Enfants déguisés en piratesUn pirate est un aventurier, un bandit, un hors-la-loi courant les mers pour piller des navires, n’hésitant pas à massacrer des équipages. Il sème la terreur chez les honnêtes marins.

Le mot pirate vient du grec "peiratès" qui signifie "qui saisit violemment".

La piraterie remonte aux origines de la navigation et du commerce maritime.

Partout où circulent des richesses par les voies maritimes, on trouve des pirates.

Historique

En Méditerranée, depuis la Haute Antiquité, les peuples côtiers se livraient à la piraterie. Par exemple, les Etoliens en faisaient un instrument de politique extérieure. Ensuite, entre les VIIIème et IXème siècles, des pirates opérèrent dans des mers plus septentrionales (Baltique, mer du Nord) : les Normands furent parmi les pirates les plus actifs de l’Occident.

Pour protéger leur commerce maritime, les villes de l’Europe du Nord créent des hanses, c’est-à-dire des associations de marchands ou de cités marchandes. Elles prennent des dispositions contre la piraterie.

Le XVIIème siècle fut l’âge d’or des pirates dans l’océan Atlantique. A cette époque, l’Espagne ramenait les richesses prises en Amérique du Sud vers l’Espagne. Les galions chargés d’or attirèrent bien des convoitises.
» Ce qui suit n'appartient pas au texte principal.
(* ===== verification/Pcapng.v ===== *)
(** * PCAPNG files (src/pcap/pcapng_writer.cpp, include/wadjet/pcap/pcapng_file.hpp)

    The writer of sections, interfaces, packets and statistics.  As in Pcap.v, integers
    are in the byte order of the host, [big], and a writer is the bytes it has written;
    it exists only with its file open, and the stream accepts every write.  The name of
    the operating system, which [uname] gives, is the argument [os_info], and
    [Timestamp::now()] is a [now] argument. *)

From Stdlib Require Import ZArith Lia.
From Stdlib Require Import Strings.Byte.
From stdpp Require Import base numbers list strings.
From S2P Require Import Prelude ByteOrder Timestamp.
From S2P Require Import Pcap.

(** ** Formats *)

Definition SectionHeader : Z := 0x0A0D0D0A.
Definition InterfaceDescription : Z := 0x00000001.
Definition EnhancedPacket : Z := 0x00000006.
Definition InterfaceStatistics : Z := 0x00000005.
Definition PCAPNG_BYTE_ORDER_MAGIC : Z := 0x1A2B3C4D.

Definition Comment : Z := 1.
Definition SHB_Hardware : Z := 2.
Definition SHB_OS : Z := 3.
Definition SHB_UserAppl : Z := 4.
Definition IDB_Name : Z := 2.
Definition IDB_Description : Z := 3.
Definition IDB_Speed : Z := 8.
Definition IDB_TSResol : Z := 9.
Definition ISB_IFRecv : Z := 4.
Definition ISB_IFDrop : Z := 5.

Definition PCAPNG_TSRESOL_NANO : Z := 9.
Definition PCAPNG_TSRESOL_MICRO : Z := 6.

Definition pcapng_padding (len : Z) : Z := Z.land (4 - Z.land len 3) 3.

Record InterfaceInfo := mkInterface {
  if_name : string;
  description : string;
  if_link_type : Z;
  snap_len : Z;
  speed : Z;
  use_nanoseconds : bool
}.
Definition InterfaceInfo_default : InterfaceInfo := mkInterface EmptyString EmptyString 1 65535 0 true.

Record PcapngWriterOptions := mkOptions {
  hardware : string;
  os : string;
  user_application : string;
  comment : string;
  o_use_nanoseconds : bool
}.
Definition PcapngWriterOptions_default : PcapngWriterOptions :=
  mkOptions EmptyString EmptyString EmptyString EmptyString true.

Record PcapngWriter := mkWriter {
  file : list byte;
  options : PcapngWriterOptions;
  interfaces : list InterfaceInfo;
  packet_count : Z;
  bytes_written : Z
}.

(** ** Writing *)

(** Options of a block: their types and values. *)
Abbreviation Options := (list (Z * list byte)).

Definition string_to_bytes (s : string) : list byte := String.list_byte_of_string s.

(** [write_u64]. *)
Definition store64 (big : bool) (v : Z) : list byte :=
  let hi := store32 big (uint 32 (Z.shiftr v 32)) in
  let lo := store32 big (uint 32 v) in
  if big then hi ++ lo else lo ++ hi.

Definition write_padded (data : list byte) : list byte :=
  data ++ repeat x00 (Z.to_nat (pcapng_padding (uint 32 (zlen data)))).

Fixpoint write_options (big : bool) (opts : Options) : list byte :=
  match opts with
  | [] => store16 big 0 ++ store16 big 0
  | (type, value) :: opts' =>
      store16 big type ++ store16 big (uint 16 (zlen value)) ++
      (match value with [] => [] | _ => write_padded value end) ++ write_options big opts'
  end.

(** The loops that calculate the size of the options. *)
Fixpoint options_size (opts : Options) : Z :=
  match opts with
  | [] => 4
  | (_, value) :: opts' => 4 + zlen value + pcapng_padding (uint 32 (zlen value)) + options_size opts'
  end.

(** [if (!s.empty()) options.emplace_back(type, string_to_bytes(s))]. *)
Definition string_option (type : Z) (s : string) : Options :=
  match s with EmptyString => [] | _ => [(type, string_to_bytes s)] end.

Definition append (bytes : list byte) (block_len : Z) (w : PcapngWriter) : PcapngWriter :=
  mkWriter (file w ++ bytes) (options w) (interfaces w) (packet_count w) (bytes_written w + block_len).

Definition section_options (o : PcapngWriterOptions) : Options :=
  string_option Comment (comment o) ++ string_option SHB_Hardware (hardware o) ++ string_option SHB_OS (os o) ++
  string_option SHB_UserAppl (user_application o).

Definition write_section_header (big : bool) (w : PcapngWriter) : PcapngWriter :=
  let opts := section_options (options w) in
  let block_len := uint 32 (24 + options_size opts + 4) in
  append (store32 big SectionHeader ++ store32 big block_len ++ store32 big PCAPNG_BYTE_ORDER_MAGIC ++
          store16 big 1 ++ store16 big 0 ++ store64 big (uint 64 (-1)) ++ write_options big opts ++
          store32 big block_len) block_len w.

Definition interface_options (big : bool) (info : InterfaceInfo) : Options :=
  string_option IDB_Name (if_name info) ++ string_option IDB_Description (description info) ++
  (if 0 <? speed info then [(IDB_Speed, store64 big (speed info))] else []) ++
  [(IDB_TSResol, [to_byte (if use_nanoseconds info then PCAPNG_TSRESOL_NANO else PCAPNG_TSRESOL_MICRO)])].

Definition write_interface_block (big : bool) (info : InterfaceInfo) (w : PcapngWriter) : PcapngWriter :=
  let opts := interface_options big info in
  let block_len := uint 32 (16 + options_size opts + 4) in
  append (store32 big InterfaceDescription ++ store32 big block_len ++ store16 big (uint 16 (if_link_type info)) ++
          store16 big 0 ++ store32 big (snap_len info) ++ write_options big opts ++ store32 big block_len) block_len w.

Definition create (big : bool) (os_info : string) (o : PcapngWriterOptions) : PcapngWriter :=
  let o := mkOptions (hardware o) (match os o with EmptyString => os_info | _ => os o end)
             (match user_application o with EmptyString => "Wadjet-Link" | _ => user_application o end)
             (comment o) (o_use_nanoseconds o) in
  write_section_header big (mkWriter [] o [] 0 0).

Definition add_interface (big : bool) (info : InterfaceInfo) (w : PcapngWriter) : Z * PcapngWriter :=
  (uint 32 (zlen (interfaces w)),
   write_interface_block big info
     (mkWriter (file w) (options w) (interfaces w ++ [info]) (packet_count w) (bytes_written w))).

Definition default_interface (o : PcapngWriterOptions) : InterfaceInfo :=
  mkInterface "default" EmptyString 1 65535 0 (o_use_nanoseconds o).

Definition ensure_interface (big : bool) (w : PcapngWriter) : PcapngWriter :=
  match interfaces w with
  | [] => (add_interface big (default_interface (options w)) w).2
  | _ => w
  end.

Definition comment_options (c : option string) : Options :=
  match c with Some s => string_option Comment s | None => [] end.

(** The block of a packet on the interface [iface]. *)
Definition packet_block (big : bool) (view : Packet) (interface_id : Z) (iface : InterfaceInfo) (c : option string)
    (w : PcapngWriter) : PcapngWriter :=
  let data := pk_data view in
  let timestamp := uint 64 (if use_nanoseconds iface then total_nanoseconds (pk_timestamp view)
                            else total_microseconds (pk_timestamp view)) in
  let captured_len := uint 32 (Z.min (zlen data) (snap_len iface)) in
  let original_len := uint 32 (zlen data) in
  let data_padding := pcapng_padding captured_len in
  let opts := comment_options c in
  let block_len := uint 32 (28 + captured_len + data_padding + options_size opts + 4) in
  let w := append (store32 big EnhancedPacket ++ store32 big block_len ++ store32 big interface_id ++
                   store32 big (uint 32 (Z.shiftr timestamp 32)) ++ store32 big (Z.land timestamp 0xFFFFFFFF) ++
                   store32 big captured_len ++ store32 big original_len ++
                   take (Z.to_nat captured_len) data ++ repeat x00 (Z.to_nat data_padding) ++
                   write_options big opts ++ store32 big block_len) block_len w in
  mkWriter (file w) (options w) (interfaces w) (packet_count w + 1) (bytes_written w).

(** The result is the error, if any; the default interface is written even then. *)
Definition write_enhanced_packet_block (big : bool) (view : Packet) (interface_id : Z) (c : option string)
    (w : PcapngWriter) : option Error * PcapngWriter :=
  let w := ensure_interface big w in
  match interfaces w !! Z.to_nat interface_id with
  | None => (Some (mkError (-1) "Invalid interface ID"), w)
  | Some iface => (None, packet_block big view interface_id iface c w)
  end.

(** [now.total_microseconds()] or nanoseconds, by the option or the interface, whose index
    is not checked. *)
Definition statistics_time (now : Timestamp) (interface_id : Z) (w : PcapngWriter) : res Empty_set Z :=
  match interfaces w with
  | [] => Done (uint 64 (if o_use_nanoseconds (options w) then total_nanoseconds now else total_microseconds now))
  | _ =>
      match interfaces w !! Z.to_nat interface_id with
      | None => Undef
      | Some iface =>
          Done (uint 64 (if use_nanoseconds iface then total_nanoseconds now else total_microseconds now))
      end
  end.

Definition statistics_options (big : bool) (packets_received packets_dropped : Z) : Options :=
  [(ISB_IFRecv, store64 big packets_received); (ISB_IFDrop, store64 big packets_dropped)].

Definition write_statistics (big : bool) (now : Timestamp) (interface_id packets_received packets_dropped : Z)
    (w : PcapngWriter) : res Empty_set PcapngWriter :=
  let opts := statistics_options big packets_received packets_dropped in
  let block_len := uint 32 (20 + options_size opts + 4) in
  ts ← statistics_time now interface_id w;
  Done (append (store32 big InterfaceStatistics ++ store32 big block_len ++ store32 big interface_id ++
                store32 big (uint 32 (Z.shiftr ts 32)) ++ store32 big (Z.land ts 0xFFFFFFFF) ++
                write_options big opts ++ store32 big block_len) block_len w).

Inductive WriterOp :=
| AddInterface (info : InterfaceInfo)
| WritePacket (view : Packet) (interface_id : Z) (c : option string)
| WriteStatistics (now : Timestamp) (interface_id packets_received packets_dropped : Z).

Definition step (big : bool) (op : WriterOp) (w : PcapngWriter) : res Empty_set PcapngWriter :=
  match op with
  | AddInterface info => Done (add_interface big info w).2
  | WritePacket view id c => Done (write_enhanced_packet_block big view id c w).2
  | WriteStatistics now id received dropped => write_statistics big now id received dropped w
  end.
Fixpoint run (big : bool) (ops : list WriterOp) (w : PcapngWriter) : res Empty_set PcapngWriter :=
  match ops with
  | [] => Done w
  | op :: ops' => w' ← step big op w; run big ops' w'
  end.

(** ** A reader of the format

    The blocks of a file, as the PCAPNG draft describes them: a type, a length that is a
    multiple of four and is repeated at the end, a body of fixed fields and options. *)

Inductive Block :=
| SectionBlock (opts : Options)
| InterfaceBlock (link snap : Z) (opts : Options)
| PacketBlock (interface_id timestamp original_len : Z) (data : list byte) (opts : Options)
| StatisticsBlock (interface_id timestamp : Z) (opts : Options).

Section reader.
Context (big : bool).

Definition load64 (d : list byte) : Z :=
  if big then load32 big d * 2 ^ 32 + load32 big (drop 4 d) else load32 big (drop 4 d) * 2 ^ 32 + load32 big d.

(** The size of a value with its padding. *)
Definition padded (len : Z) : Z := (len + 3) / 4 * 4.

(** Options up to the end of the body, where the end-of-options must stand. *)
Fixpoint parse_options (fuel : nat) (d : list byte) : option Options :=
  match fuel with
  | O => None
  | S fuel =>
      if zlen d <? 4 then None
      else
        let type := load16 big d in
        let len := load16 big (drop 2 d) in
        if type =? 0 then (if zlen d =? 4 then Some [] else None)
        else if zlen d <? 4 + padded len then None
        else rest ← parse_options fuel (drop (Z.to_nat (4 + padded len)) d);
             Some ((type, take (Z.to_nat len) (drop 4 d)) :: rest)
  end.
Definition options_at (n : Z) (d : list byte) : option Options :=
  if zlen d <? n then None else parse_options (S (length d)) (drop (Z.to_nat n) d).

Definition parse_body (type : Z) (body : list byte) : option Block :=
  if type =? 0x0A0D0D0A then
    opts ← options_at 16 body;
    if (load32 big body =? 0x1A2B3C4D) && (load16 big (drop 4 body) =? 1) && (load16 big (drop 6 body) =? 0) &&
       (load64 (drop 8 body) =? 2 ^ 64 - 1)
    then Some (SectionBlock opts) else None
  else if type =? 1 then
    opts ← options_at 8 body; Some (InterfaceBlock (load16 big body) (load32 big (drop 4 body)) opts)
  else if type =? 6 then
    let len := load32 big (drop 12 body) in
    opts ← options_at (20 + padded len) body;
    Some (PacketBlock (load32 big body) (load32 big (drop 4 body) * 2 ^ 32 + load32 big (drop 8 body))
            (load32 big (drop 16 body)) (take (Z.to_nat len) (drop 20 body)) opts)
  else if type =? 5 then
    opts ← options_at 12 body;
    Some (StatisticsBlock (load32 big body) (load32 big (drop 4 body) * 2 ^ 32 + load32 big (drop 8 body)) opts)
  else None.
Le mot flibustier, qui vient du néerlandais "vrijbuiter", signifie libre butineur ou faiseur de butin. Il travaille pour son propre compte. Du XVIème au XVIIIème siècle apparaissent ces nouveaux pirates, les flibustiers, sévissant sur la mer des Caraïbes, les Antilles et l’Amérique Centrale. Les flibustiers étaient associés pour piller les navires et les côtes des colonies espagnoles d’Amérique. Aussi étaient-ils appelés Frères de la Côte.

Les flibustiers français de l’île de la Tortue et anglais de l’île de la Jamaïque embarquaient parfois, comme auxiliaires, les boucaniers français de l’île espagnole de Saint-Domingue. Ils furent célèbres, surtout pendant la première moitié du XVIIème siècle, où ils écumèrent les Antilles et les côtes du Vénézuela. La guerre de la Succession d’Espagne, en faisant de l’Espagne l’alliée de la France, contribua à la fin de la flibuste.

Avant que l’Espagne ne devienne l’alliée de la France, les puissances mirent en place la course. Les Etats attaquaient les navires marchands des Etats ennemis. Le pirate devenait corsaire et travaillait pour le compte d’un Etat. Une "lettre de marque" ou "commission" l’autorisait à attaquer les navires marchands ennemis et à s’en emparer. Il utilisait soit un navire marchand, soit un navire de guerre prêté par la marine royale. La légitimité des prises devait être reconnue par un tribunal spécialisé : la cour des prises. La cargaison était ensuite vendue au profit du corsaire ; sous l’Ancien Régime, un dixième des prises revenait à l’amiral.

Dès le XVIIIème, les pirates furent moins nombreux et pourchassés par les puissances maritimes qui avaient désormais plus d’assise dans la mer des Caraïbes (colonies des Antilles et d’Amérique Centrale). Aujourd’hui, les zones considérées comme à haut risque sont la Mer de Chine, le détroit de Malacca, le Golfe de Thaïlande, et certaines côtes d’Afrique et de l’arc antillais. Les pirates s’attaquent aussi bien aux plaisanciers qu’aux cargos ou aux vraquiers.

Les procédés des pirates et des corsaires

Petit comparatif à partir d’une période d’étude commune : du XVIème au XVIème siècle

Le pirate désigne un aventurier qui court les mers pour se livrer au brigandage en attaquant des navires pour son propre compte. Le terme de flibustier est employé pour le pirate des Antilles. Le corsaire, quant à lui, agit pour le compte d’un Etat et ne peut exercer son activité qu’en temps de guerre.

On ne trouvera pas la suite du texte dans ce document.